Authors: Homa Majd, Ryan M. Samuel, Andrius Cesiulis, Jonathan T. Ramirez, Ali Kalantari, Kevin Barber, Sina Farahvashi, Zaniar Ghazizadeh, Alireza Majd, Angeline K. Chemel, Mikayla N. Richter, Subhamoy Das, Jacqueline L. Bendrick, Matthew G. Keefe, Jeffrey Wang, Rahul K. Shiv, Samyukta Bhat, Matvei Khoroshkin, Johnny Yu, Tomasz J. Nowakowski, Kwun Wah Wen, Hani Goodarzi, Nikhil Thapar, Julia A. Kaltschmidt, Conor J. McCann, and Faranak Fattahi
Nature, 25 June 2025
Scientists used Maestro MEA and Lumos to assess enteric nervous system (ENS) ganglioid activity, supporting their use in drug screening and gut motility therapy.
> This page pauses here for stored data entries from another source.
(* ===== verification/JournalCrash.v ===== *)
(** * Power-loss safety of the boot journal

    "The last valid committed record is never erased until an equivalent or
    newer snapshot has been committed and verified" (journal.h): the invariant
    of the journal's state machine below relates every state to the cells, and
    implies that a power cut at any moment, with a torn operation in flight,
    leaves cells in which [load] finds the previous or the new snapshot. *)

From S2P Require Import Prelude Foundation Wire StateMachine Flash Codec Journal JournalScan.

(** ** Facts about cells and records *)

Section cells.
Context (l : Layout) (Hlay : layout_ok l).

Lemma slots_disjoint a b :
  is_slot l a -> is_slot l b -> a <> b -> a + kRecordSize <= b \/ b + kRecordSize <= a.
Proof.
  destruct Hlay. unfold is_slot, slot_in, kRecordSize in *.
  intros [(? & ? & Ha)|(? & ? & Ha)] [(? & ? & Hb)|(? & ? & Hb)] Hne; try lia;
    apply Z.mod_divide in Ha as [x Hx]; try done; apply Z.mod_divide in Hb as [y Hy]; lia.
Qed.

(** The cells of [m'] differ from those of [m] inside [[a, a + n)] only. *)
Definition outside (a n : Z) (m m' : Mem) : Prop :=
  forall x, ~ in_block a n x -> m' x = m x.

Lemma slot_other m m' t a :
  outside t kRecordSize m m' -> is_slot l t -> is_slot l a -> a <> t ->
  slot_at m' a = slot_at m a.
Proof.
  intros Ho Ht Ha Hne. apply slot_at_ext. intros x Hx. apply Ho.
  pose proof (slots_disjoint a t Ha Ht Hne). unfold in_block in *. lia.
Qed.

(** ** Writing one record *)

(** The first [o] bytes of [r] are in the slot [t], the rest is erased. *)
Definition written (m : Mem) (t : Z) (r : list Z) (o : nat) : Prop :=
  (forall i, (i < o)%nat -> m (t + Z.of_nat i) = r !! i) /\
  (forall i, (o <= i < 256)%nat -> m (t + Z.of_nat i) = Some byte_ff).

(** A record that can be committed with units of [w] bytes. *)
Record committable (w : nat) (r : list Z) (s : Snapshot) : Prop := {
  com_decode : decode r = Some s;
  com_fits : fits (Z.of_nat w) r;
  com_bytes : bytes_ok r;
  com_length : length r = 256%nat
}.

Lemma written_complete m t r s w :
  committable w r s -> written m t r 256 -> slot_at m t = Some (r, s).
Proof.
  intros [Hd _ _ Hl] [H _]. apply slot_at_Some. split; [|done].
  apply mem_read_Some. split; [done|]. intros i Hi. symmetry. by apply H.
Qed.
(* ===== verification/HostFlash.v ===== *)
(** * The file-backed flash device (src/platform/host/flash.h, flash.cpp)

    [FileFlash] implements the callback table of flash.h on top of POSIX file
    operations.  The operating system is the model's environment: every call of
    [pread], [pwrite] and [fsync] takes its outcome from a list (after the list
    is used up, calls succeed completely), and the clock is a function of the
    number of readings.  The second half proves that the device satisfies the
    contract that the boot journal relies on. *)

From S2P Require Import Prelude Foundation StateMachine Flash.

(** ** The environment *)

(** One [pread] or [pwrite]: [errno == EINTR], another failure (or end of
    file), or at most [n > 0] bytes transferred. *)
Inductive Io := Eintr | Fail | Transfer (n : positive).

(** ** Data *)

Record Geometry := mkGeometry { base : Z; size : Z; g_sector_size : Z; g_write_size : Z }.

Module HostState.
Inductive HostState : Set := idle | execute.
End HostState.
Abbreviation HostState := HostState.HostState.
#[global] Instance HostState_eq_dec : EqDecision HostState.
Proof. solve_decision. Defined.
#[export] Instance HostState_enum : StateEnum HostState := {|
  state_index (s : HostState) := match s with HostState.idle => 0 | HostState.execute => 1 end%nat;
  state_count := 2%nat
|}.

Inductive Operation : Set := op_erase | op_program.
#[global] Instance Operation_eq_dec : EqDecision Operation.
Proof. solve_decision. Defined.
Gastrointestinal motility disorders caused by enteric nervous system (ENS) dysfunction remain difficult to treat. In this study, researchers developed 2D ENS cultures and 3D ganglioids derived from human pluripotent stem cells (hPSCs) to model ENS function and evaluate therapeutic strategies. To assess neuronal activity, they used Axion BioSystems’ Maestro MEA platform in combination with the Lumos optogenetic stimulation system, enabling label-free functional characterization of ganglioid responses to light-based stimulation and pharmacological treatment with adrenaline.
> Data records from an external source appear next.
(* ===== verification/OtpFlashProof.v ===== *)
(** * The flash emulator keeps the driver contract

    Over any flash device that keeps its own contract (Flash.v), what [Inspect]
    reports is a function of the cells of one slot and of the row's [attempted_]
    flag; programming and locking stay inside the slot; a restart changes no row
    that holds a record. *)

From S2P Require Import Prelude Foundation Wire Flash Otp OtpStore OtpFlash.

(** Guarded per-address ECC errors are reported as [io_error]. *)
Class FlashEcc {D} (F : Flash D) {s w} `{!FlashContract F s w} : Prop :=
  ecc_spec d a buf : dev_ok d -> flight d = None -> covers a (Z.of_nat (length buf)) ->
    mem_read (view d) a (length buf) = None -> fst (fst (flash_read F d a buf)) = Status.io_error.

(** ** Words of an image *)

Lemma words_agree (l l' : list Z) lo n :
  (forall i, (lo <= i < lo + n)%nat -> sub l (i * 16) 16 = sub l' (i * 16) 16) ->
  sub l (lo * 16) (n * 16) = sub l' (lo * 16) (n * 16).
Proof.
  intros Hw. apply sub_ext. intros j Hj.
  pose proof (Nat.div_mod_eq j 16) as Hjd. pose proof (Nat.mod_upper_bound j 16 ltac:(lia)) as Hm.
  assert (Hi : (lo <= j / 16 < lo + n)%nat) by lia.
  specialize (Hw _ Hi). apply (f_equal (fun l => l !! (j mod 16)%nat)) in Hw.
  rewrite !lookup_sub in Hw by lia. replace (j / 16 * 16 + j mod 16)%nat with j in Hw by lia. done.
Qed.

Lemma inspect_image_ext att b image image' bad :
  length image = 256%nat -> length image' = 256%nat -> length bad = 16%nat ->
  (forall i, (i < 16)%nat -> bad !! i = Some false -> sub image (i * 16) 16 = sub image' (i * 16) 16) ->
  inspect_image att b image bad = inspect_image att b image' bad.
Proof.
  intros Hl Hl' Hb Hw. unfold inspect_image.
  assert (Hall : existsb id bad = false -> image = image').
  { intros He. rewrite <- (sub_full image), <- (sub_full image'), Hl, Hl'.
    apply (words_agree image image' 0 16). intros i Hi. apply Hw; [lia|].
    destruct (lookup_lt_is_Some_2 bad i) as [[] Hx]; [lia| |done].
    assert (existsb id bad = true); [|congruence]. apply existsb_exists. exists true.
    split; [|done]. apply list_elem_of_In. by apply list_elem_of_lookup_2 in Hx. }
  assert (Hc : negb att && Erased image && negb (existsb id bad) = negb att && Erased image' && negb (existsb id bad)).
  { destruct (existsb id bad) eqn:He; [by rewrite !andb_false_r|by rewrite Hall]. }
  rewrite Hc. destruct (negb att && Erased image' && _); [done|].
  destruct (existsb id (take 6 bad)) eqn:H6; [done|].
  assert (Hhead : sub image 0 96 = sub image' 0 96).
  { apply (words_agree image image' 0 6). intros i Hi. apply Hw; [lia|].
    destruct (lookup_lt_is_Some_2 bad i) as [[] Hx]; [lia| |done].
    assert (existsb id (take 6 bad) = true); [|congruence]. apply existsb_exists. exists true.
    split; [|done]. apply list_elem_of_In, (list_elem_of_lookup_2 _ i). by rewrite lookup_take_lt by lia. }
  assert (Hsub : forall i n, (i + n <= 96)%nat -> sub image i n = sub image' i n).
  { intros i n Hin. pose proof (sub_sub image 0 96 i n Hin) as E1. pose proof (sub_sub image' 0 96 i n Hin) as E2.
    simpl in E1, E2. congruence. }
  change (take 16 image) with (sub image 0 16). change (take 16 image') with (sub image' 0 16).
  unfold kCommitOffset, kBodyOffset, kRecordSize in *.
  rewrite (read32_ext image image' (80 + 8)).
  2: { intros j Hj. apply (f_equal (fun l => l !! j)) in Hhead. by rewrite !lookup_sub in Hhead by lia. }
  rewrite !(Hsub 0%nat 16%nat), !(Hsub 80%nat 16%nat), !(Hsub 16%nat 64%nat) by lia.
  destruct (negb _ || _ || _); [done|]. f_equal.
  assert (Hex : forall g g' : nat -> bool, (forall i, (6 <= i < 16)%nat -> g i = g' i) ->
            existsb g (seq 6 10) = existsb g' (seq 6 10)).
  { intros g g' Hg. cbn [seq existsb]. rewrite !Hg by lia. done. }
  apply Hex. intros i Hi. destruct (lookup_lt_is_Some_2 bad i) as [[] Hx]; [lia|..].
  - by rewrite (list_lookup_total_correct _ _ _ Hx).
  - rewrite (Hw i) by (done || lia). done.
Qed.

(** ** The emulator over a device that keeps its contract *)

Section laws.
Context {D : Type} (F : Flash D) (base_ : Z) (sector : Z).
Context `{!FlashContract F sector 16, !FlashEcc F}.
Context (Hflash : flash_valid F = true) (Halign : base_ mod kSize = 0) (Hrange : 0 <= base_ <= UINT32_MAX - kSize).
Context (Hcover : forall b i, (b < kBlockCount)%nat -> (i < 16)%nat ->
                  covers (base_ + Z.of_nat b * kSlotSize + Z.of_nat i * 16) 16).
Implicit Types (o : FlashOtp D) (m : Mem) (b i j : nat).

Lemma slot_address_eq b off :
  (b < kBlockCount)%nat -> 0 <= off < kSlotSize -> slot_address base_ b off = base_ + Z.of_nat b * kSlotSize + off.
Proof.
  unfold slot_address, kSlotSize. intros Hb Hoff. apply u32_small.
  unfold is_u32, kSize, kSlotSize, UINT32_MAX in *. change (Z.of_nat kBlockCount) with 32 in *.
  unfold kBlockCount in *. lia.
Qed.

Definition word_at m b i : option (list Z) := mem_read m (slot_address base_ b (Z.of_nat i * 16)) 16.
Definition image_of m b : list Z := concat (map (fun i => default (replicate 16 byte_ff) (word_at m b i)) (seq 0 16)).
Definition bad_of m b : list bool := map (fun i => bool_decide (word_at m b i = None)) (seq 0 16).
Definition block_of m att b : Block := inspect_image att b (image_of m b) (bad_of m b).

Lemma length_word m b i w : word_at m b i = Some w -> length w = 16%nat.
Proof. apply mem_read_length. Qed.

Lemma concat_words (f : nat -> list Z) n : forall k,
  (forall i, (k <= i < k + n)%nat -> length (f i) = 16%nat) ->
  length (concat (map f (seq k n))) = (n * 16)%nat /\
  forall i, (i < n)%nat -> sub (concat (map f (seq k n))) (i * 16) 16 = f (k + i)%nat.
Proof.
  induction n as [|n IH]; intros k Hf; [split; [done|lia]|]. cbn [seq map concat].
  destruct (IH (S k)) as [Hl Hs]; [intros; apply Hf; lia|].
  assert (Hk : length (f k) = 16%nat) by (apply Hf; lia).
  split; [rewrite length_app, Hk, Hl; lia|]. intros [|i] Hi.
  - rewrite Nat.add_0_r. unfold sub. rewrite drop_0, take_app_length'; done.
  - unfold sub. replace (S i * 16)%nat with (length (f k) + i * 16)%nat by lia.
    rewrite drop_app_add. change (take 16 (drop (i * 16) ?l)) with (sub l (i * 16) 16).
    rewrite (Hs i) by lia. f_equal. lia.
Qed.

Lemma length_image_of m b : length (image_of m b) = 256%nat.
Proof.
  unfold image_of. refine (proj1 (concat_words _ 16 0 _)). intros i _.
  destruct (word_at m b i) eqn:Hw; [by eapply length_word|done].
Qed.

Lemma image_word_default m b i :
  (i < 16)%nat -> sub (image_of m b) (i * 16) 16 = default (replicate 16 byte_ff) (word_at m b i).
Proof.
  intros Hi. unfold image_of. set (f := fun i => default _ _).
  assert (Hf : forall j, (0 <= j < 0 + 16)%nat -> length (f j) = 16%nat).
  { intros j _. unfold f. destruct (word_at m b j) eqn:Hj; [by eapply length_word|done]. }
  rewrite (proj2 (concat_words f 16 0 Hf) i Hi). done.
Qed.

Lemma image_word m b i w : (i < 16)%nat -> word_at m b i = Some w -> sub (image_of m b) (i * 16) 16 = w.
Proof. intros Hi Hw. rewrite image_word_default by done. by rewrite Hw. Qed.

Lemma lookup_bad_of m b i : (i < 16)%nat -> bad_of m b !! i = Some (bool_decide (word_at m b i = None)).
Proof.
  intros Hi. unfold bad_of. apply list_lookup_fmap_Some. exists i. split; [done|].
  apply lookup_seq. lia.
Qed.

Lemma length_bad_of m b : length (bad_of m b) = 16%nat.
Proof. unfold bad_of. by rewrite length_map, length_seq. Qed.

Lemma block_of_ext m m' att b :
  (forall i, (i < 16)%nat -> word_at m' b i = word_at m b i) -> block_of m' att b = block_of m att b.
Proof.
  intros He. unfold block_of, image_of, bad_of.
  assert (Hl : forall T (f g : nat -> T), (forall i, (i < 16)%nat -> f i = g i) -> map f (seq 0 16) = map g (seq 0 16)).
  { intros T f g Hfg. cbn [seq map]. rewrite !Hfg by lia. done. }
  f_equal; [f_equal|]; apply Hl; intros i Hi; by rewrite He.
Qed.

(** ** Reading *)

(** What [Load] produced so far. *)
Definition loaded m b k (image : list Z) (bad : list bool) : Prop :=
  length image = 256%nat /\ length bad = 16%nat /\
  forall i, (i < k)%nat -> bad !! i = Some (bool_decide (word_at m b i = None)) /\
    forall w, word_at m b i = Some w -> sub image (i * 16) 16 = w.

Lemma load_words_spec b n : forall k image bad d,
  (b < kBlockCount)%nat -> (k + n = 16)%nat -> dev_ok d -> flight d = None -> loaded (view d) b k image bad ->
  exists image' bad' d', load_words F base_ b (seq k n) image bad d = (Status.ok, image', bad', d') /\
    dev_ok d' /\ view d' = view d /\ flight d' = None /\ loaded (view d) b 16 image' bad'.
Proof.
  induction n as [|n IH]; intros k image bad d Hb Hk Hd Hf (Hl & Hlb & Hw); cbn [seq load_words].
  { replace k with 16%nat in Hw by lia. exists image, bad, d. done. }
  assert (Hls : length (sub image (k * 16) 16) = 16%nat) by (apply length_sub; lia).
  assert (Haddr : slot_address base_ b (Z.of_nat k * 16) = base_ + Z.of_nat b * kSlotSize + Z.of_nat k * 16).
  { apply slot_address_eq; [done|unfold kSlotSize; lia]. }
  assert (Hcov : covers (slot_address base_ b (Z.of_nat k * 16)) (Z.of_nat (length (sub image (k * 16) 16)))).
  { rewrite Haddr, Hls. apply Hcover; lia. }
  destruct (read_spec d (slot_address base_ b (Z.of_nat k * 16)) (sub image (k * 16) 16) Hd Hf Hcov)
    as (st & bs & d1 & Hr & Hd1 & Hv1 & Hf1 & Hlb1 & Hst).
  pose proof (ecc_spec d _ (sub image (k * 16) 16) Hd Hf Hcov) as Hecc. rewrite Hr in *. cbn [fst] in Hecc.
  rewrite Hls in Hst, Hecc, Hlb1. change (mem_read (view d) _ 16) with (word_at (view d) b k) in Hst, Hecc.
  assert (Hnext : st = Status.ok \/ st = Status.io_error).
  { destruct (word_at (view d) b k); [by left; apply Hst|right; auto]. }
  assert (Hbad : (st =s? Status.io_error) = bool_decide (word_at (view d) b k = None)).
  { destruct (word_at (view d) b k); [by destruct Hst as [-> _]|by rewrite Hecc]. }
  assert (Hgo : negb (st =s? Status.ok) && negb (st =s? Status.io_error) = false) by (by destruct Hnext as [-> | ->]).
  rewrite Hgo, Hbad. rewrite <- Hv1.
  destruct (IH (S k) (blit (k * 16) bs image) (<[k := bool_decide (word_at (view d1) b k = None)]> bad) d1)
    as (image' & bad' & d' & ? & ? & Hv' & ? & Hld); [done|lia|done|done| |].
  - rewrite Hv1. split_and!; [by rewrite length_blit|by rewrite length_insert|]. intros i Hi.
    destruct (decide (i = k)) as [->|Hne].
    + split; [apply list_lookup_insert_eq; lia|]. intros w Hww. rewrite Hww in Hst. destruct Hst as [_ ->].
      apply sub_blit_same; [by rewrite Hlb1|lia].
    + destruct (Hw i) as [Hbi Hwi]; [lia|]. rewrite list_lookup_insert_ne by done. split; [done|].
      intros w Hww. rewrite sub_blit_other by lia. auto.
  - exists image', bad', d'. split_and!; [done|done|congruence|done|done].
Qed.

(** ** The contract's view of the emulator *)

Definition fo_ok o : Prop :=
  dev_ok (dev o) /\ length (attempted_ o) = kBlockCount /\ length (lock_next_ o) = kBlockCount /\
  Forall (fun x => 0 <= x <= 16) (lock_next_ o) /\ (timed_out_ o = false -> flight (dev o) = None).
Definition fo_healthy o : Prop := fo_initialized_ o = true /\ timed_out_ o = false.
Definition fo_block o b : Block := block_of (view (dev o)) (attempted_ o !!! b) b.

(** The device behind the emulator moved on, nothing else. *)
Definition fo_read o o' : Prop := exists d, o' = o <| dev := d |> /\ dev_ok d /\ view d = view (dev o) /\ flight d = None.

Lemma fo_read_ok o o' : fo_ok o -> fo_read o o' -> fo_ok o' /\ forall j, fo_block o' j = fo_block o j.
Proof.
  intros (Hd & ? & ? & ? & ?) (d & -> & Hd' & Hv & Hf). split; [done|].
  intros j. unfold fo_block. cbn [dev attempted_ field_update]. by rewrite Hv.
Qed.

Lemma Load_spec o b image0 :
  fo_ok o -> fo_healthy o -> (b < kBlockCount)%nat ->
  exists image bad o', Load F base_ b image0 no_bad o = (Status.ok, image, bad, o') /\ fo_read o o' /\
    loaded (view (dev o)) b 16 image bad.
Proof.
  intros (Hd & _ & _ & _ & Hf) [Hi Ht] Hb. unfold Load. rewrite Hi, Ht. cbn [negb].
  destruct (Nat.leb_spec kBlockCount b); [lia|].
  destruct (load_words_spec b 16 0 (replicate 256 byte_ff) no_bad (dev o) Hb) as (image & bad & d & -> & ? & Hv & ? & ?).
  - done.
  - done.
  - auto.
  - split_and!; [done|done|]. intros i Hlt. lia.
  - exists image, bad, (o <| dev := d |>). split_and!; [done| |done]. by exists d.
Qed.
The ganglioids, which contained functional nitric oxide (NO)-producing neurons, demonstrated robust electrophysiological activity and were used to screen small molecules that regulate NO neuron differentiation. When transplanted into a mouse model, the ganglioids engrafted successfully and improved colonic motility, showcasing the potential of stem cell-derived ENS tissue for regenerative therapies.